Asymptotically Tight Bounds for Inefficiency in Risk-Averse Selfish Routing / 338
Thanasis Lianeas, Evdokia Nikolova, Nicolas E. Stier-Moses
We consider a nonatomic selfish routing model with independent stochastic travel times for each edge, represented by mean and variance latency functions that depend on arc flows. This model can apply to traffic in the Internet or in a road network. Variability negatively impacts packets or drivers, by introducing jitter in transmission delays which lowers quality of streaming audio or video, or by making it more difficult to predict the arrival time at destination. The price of risk aversion (PRA) has been defined as the worst-case ratio of the cost of an equilibrium with risk-averse players who seek risk-minimizing paths, and that of an equilibrium with risk-neutral users who minimize the mean travel time of a path [Nikolova and Stier-Moses, 2015]. This inefficiency metric captures the degradation of system performance caused by variability and risk aversion.
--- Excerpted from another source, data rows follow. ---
Lemma bb_readUint32_at z B pre post p :
  B = pre ++ le_split 4 z ++ post -> p = len pre -> 0 <= z < 2 ^ 32 ->
  bb_readUint32 (Uint8Array.of_list B) p = z.
Proof.
  intros HB -> Hz. unfold bb_readUint32.
  pose proof (le_combine_le_split_small 4 z) as Hc.
  change (2 ^ (Z.of_nat 4 * 8)) with (2 ^ 32) in Hc. specialize (Hc Hz).
  cbn [le_split] in HB, Hc.
  set (b0 := byte.of_Z z) in *.
  set (b1 := byte.of_Z (Z.shiftr z 8)) in *.
  set (b2 := byte.of_Z (Z.shiftr (Z.shiftr z 8) 8)) in *.
  set (b3 := byte.of_Z (Z.shiftr (Z.shiftr (Z.shiftr z 8) 8) 8)) in *.
  cbn [app] in HB.
  rewrite (get_at B pre (b1 :: b2 :: b3 :: post) b0) by (auto; lia).
  rewrite (get_at B (pre ++ [b0]) (b2 :: b3 :: post) b1)
    by (rewrite ?HB, <- ?app_assoc, ?len_app; reflexivity).
  rewrite (get_at B (pre ++ [b0; b1]) (b3 :: post) b2)
    by (rewrite ?HB, <- ?app_assoc, ?len_app; reflexivity).
  rewrite (get_at B (pre ++ [b0; b1; b2]) post b3)
    by (rewrite ?HB, <- ?app_assoc, ?len_app; reflexivity).
  rewrite <- Hc. change (le_split 4 z) with [b0; b1; b2; b3]. cbv [le_combine].
  rewrite Z.shiftl_0_l, Z.lor_0_r.
  rewrite !Z.shiftl_lor, !Z.shiftl_shiftl by lia.
  rewrite !Z.lor_assoc. reflexivity.
Qed.






End FileRoundtrip.

(** ** The staging buffer grows in time *)

Section StagingFacts.

Lemma len_firstn {A} (l : list A) n :
  0 <= n <= len l -> len (firstn (Z.to_nat n) l) = n.
Proof. unfold len. intros H. rewrite length_firstn. lia. Qed.

Lemma len_skipn {A} (l : list A) n :
  0 <= n <= len l -> len (skipn (Z.to_nat n) l) = len l - n.
Proof. unfold len. intros H. rewrite length_skipn. lia. Qed.

Lemma len_repeat {A} (x : A) n : len (repeat x n) = Z.of_nat n.
Proof. unfold len. now rewrite repeat_length. Qed.

Lemma initial_wf : Staging.wf Staging.initial.
Proof. split; [reflexivity|]. cbn. lia. Qed.

(** After [prep(size)] the next [size] bytes fit, and what was written
    is still there. *)
Lemma prep_spec size st :
  Staging.wf st -> 0 <= size ->
  Staging.wf (Staging.prep size st)
  /\ Staging.slice (Staging.prep size st) = Staging.slice st
  /\ Staging.offset (Staging.prep size st) = Staging.offset st
  /\ Staging.offset st + size <= Staging.capacity (Staging.prep size st).
Proof.
  intros [Hlen Hoff] Hsize. unfold Staging.prep.
  destruct (Z.ltb_spec (Staging.offset st + size) (Staging.capacity st)).
  - repeat split; try assumption; lia.
  - cbn [Staging.capacity Staging.bytes Staging.offset]. unfold Staging.wf, Staging.slice.
    cbn [Staging.capacity Staging.bytes Staging.offset].
    repeat split; try lia.
    + rewrite len_app, len_repeat, Hlen. lia.
    + rewrite firstn_app.
      replace (Z.to_nat (Staging.offset st) - List.length (Staging.bytes st))%nat
        with 0%nat by (unfold len in Hlen; lia).
      cbn [firstn]. apply app_nil_r.
Qed.

(** A write that fits appends its chunk to what was written. *)
Lemma write_spec chunk st :
  Staging.wf st ->
  Staging.offset st + len chunk <= Staging.capacity st ->
  exists st',
    Staging.write chunk st = Ok st'
    /\ Staging.wf st'
    /\ Staging.slice st' = Staging.slice st ++ chunk
    /\ Staging.capacity st' = Staging.capacity st
    /\ Staging.offset st' = Staging.offset st + len chunk.
Proof.
  intros [Hlen Hoff] Hfit. pose proof (len_nonneg chunk) as Hc.
  unfold Staging.write.
  replace (Staging.offset st + len chunk <=? Staging.capacity st) with true by lia.
  eexists. split; [reflexivity|].
  unfold Staging.wf, Staging.slice. cbn [Staging.capacity Staging.bytes Staging.offset].
  assert (H1 : len (firstn (Z.to_nat (Staging.offset st)) (Staging.bytes st))
               = Staging.offset st) by (apply len_firstn; lia).
  repeat split; try lia.
  - rewrite !len_app, H1, len_skipn by lia. lia.
  - rewrite app_assoc. rewrite firstn_app.
    replace (Z.to_nat (Staging.offset st + len chunk)
             - List.length (firstn (Z.to_nat (Staging.offset st)) (Staging.bytes st) ++ chunk))%nat
      with 0%nat by (unfold len in *; rewrite List.length_app in *; lia).
    cbn [firstn]. rewrite app_nil_r.
    apply firstn_all2. unfold len in *. rewrite List.length_app in *. lia.
Qed.

(** [prep] for a length prefix and its payload, then the two writes:
    nothing is raised and the buffer holds what it held, followed by the
    two chunks.  With an empty second chunk this is the fixed-width case
    and the write of the column ordinal. *)
Lemma prep_then_write a b st :
  Staging.wf st ->
  exists st1 st2,
    Staging.write a (Staging.prep (len a + len b) st) = Ok st1
    /\ Staging.write b st1 = Ok st2
    /\ Staging.wf st2
    /\ Staging.slice st2 = Staging.slice st ++ a ++ b.
Proof.
  intros Hwf. pose proof (len_nonneg a) as Ha. pose proof (len_nonneg b) as Hb.
  destruct (prep_spec (len a + len b) st Hwf ltac:(lia)) as [Hwf0 [Hs0 [Ho0 Hc0]]].
  destruct (write_spec a _ Hwf0 ltac:(lia)) as [st1 [Hw1 [Hwf1 [Hs1 [Hc1 Ho1]]]]].
  destruct (write_spec b st1 Hwf1 ltac:(lia)) as [st2 [Hw2 [Hwf2 [Hs2 _]]]].
  exists st1, st2. do 3 (split; [assumption|]).
  rewrite Hs2, Hs1, Hs0, <- app_assoc. reflexivity.
Qed.

End StagingFacts.

(** ** Further properties of the property codec *)

Section CodecFacts.

Context {RT : JsRuntime}.

(** X1.  Every column that schema inference produces has one of the
    types Bool, Double, String, Json and Binary, each of which
    [encodeEdgeProperties] has a case for, and is named after a key of the
    property map of an edge of the list. *)
Theorem inferred_columns_are_encodable es cols c :
  introspectEdgeColumns es = Ok cols -> In c (columnsOf cols) ->
  (exists t, In t inferredTypes /\ type c = Some (ColumnType.tag t))
  /\ exists e p, In e es /\ EdgeInput.properties e = Some p /\ In (name c) (map fst p).
Proof.
  unfold introspectEdgeColumns. intros H Hin.
  destruct (find hasProperties es) as [e|] eqn:Ef.
  2:{ inversion H; subst. destruct Hin. }
  apply find_some in Ef as [He Hhas]. unfold hasProperties in Hhas.
  destruct (EdgeInput.properties e) as [[|kv props]|] eqn:Ep; try discriminate.
  bind_ok H. inversion H; subst. cbn [columnsOf] in Hin.
  destruct (mapM_In _ _ _ _ E Hin) as [kv' [Hkv Hc]].
  bind_ok Hc. inversion Hc; subst. cbn [type name]. split.
  - exists a0. split; [|reflexivity].
    unfold valueToColumnType in E0.
    destruct (prop_get (fst kv') (kv :: props)); inversion E0; subst; cbn; tauto.
  - exists e, (kv :: props). split; [assumption|]. split; [exact Ep|].
    now apply in_map.
Qed.

Lemma encodeColumns_sameStored p p' cols : forall i,
  sameStored cols p p' -> encodeColumns p cols i = encodeColumns p' cols i.
Proof.
  induction cols as [|c cs IH]; intros i H; [reflexivity|].
  rewrite !encodeColumns_cons.
  assert (Hcs : sameStored cs p p') by (intros c' Hin; apply H; now right).
  destruct (H c (or_introl eq_refl)) as [Heq|[Hn Hn']].
  - rewrite Heq, (IH _ Hcs). reflexivity.
  - rewrite Hn, Hn'. now apply IH.
Qed.

Lemma encodeColumns_all_nullish p cols : forall i,
  (forall c, In c cols -> isNullish (prop_get (name c) p) = true) ->
  encodeColumns p cols i = Ok [].
Proof.
  induction cols as [|c cs IH]; intros i H; [reflexivity|].
  rewrite encodeColumns_cons, (H c (or_introl eq_refl)).
  apply IH. intros c' Hin. apply H. now right.
Qed.

Lemma prop_get_missing key p :
  ~ In key (map fst p) -> prop_get key p = inherited key.
Proof.
  induction p as [|[k v] p IH]; intros Hin; [reflexivity|].
  cbn [prop_get]. destruct (String.eqb_spec k key) as [->|Hne].
  - exfalso. apply Hin. now left.
  - apply IH. intros H. apply Hin. now right.
Qed.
In this paper, we provide the first lower bounds on the PRA. First, we show a family of structural lower bounds, which grow linearly with the size of the graph and players' risk-aversion. They are tight for graph sizes that are powers of two. We also provide asymptotically tight functional bounds that depend on the allowed latency functions but not on the topology. The functional bounds match the price-of-anarchy bounds for congestion games multiplied by an extra factor that accounts for risk aversion. Finally, we provide a closed-form formula of the PRA for a family of graphs that generalize series-parallel graphs and the Braess graph. This formula also applies to the mean-standard deviation user objective a much more complex model of risk-aversion due to the cost of a path being non-additive over edge costs.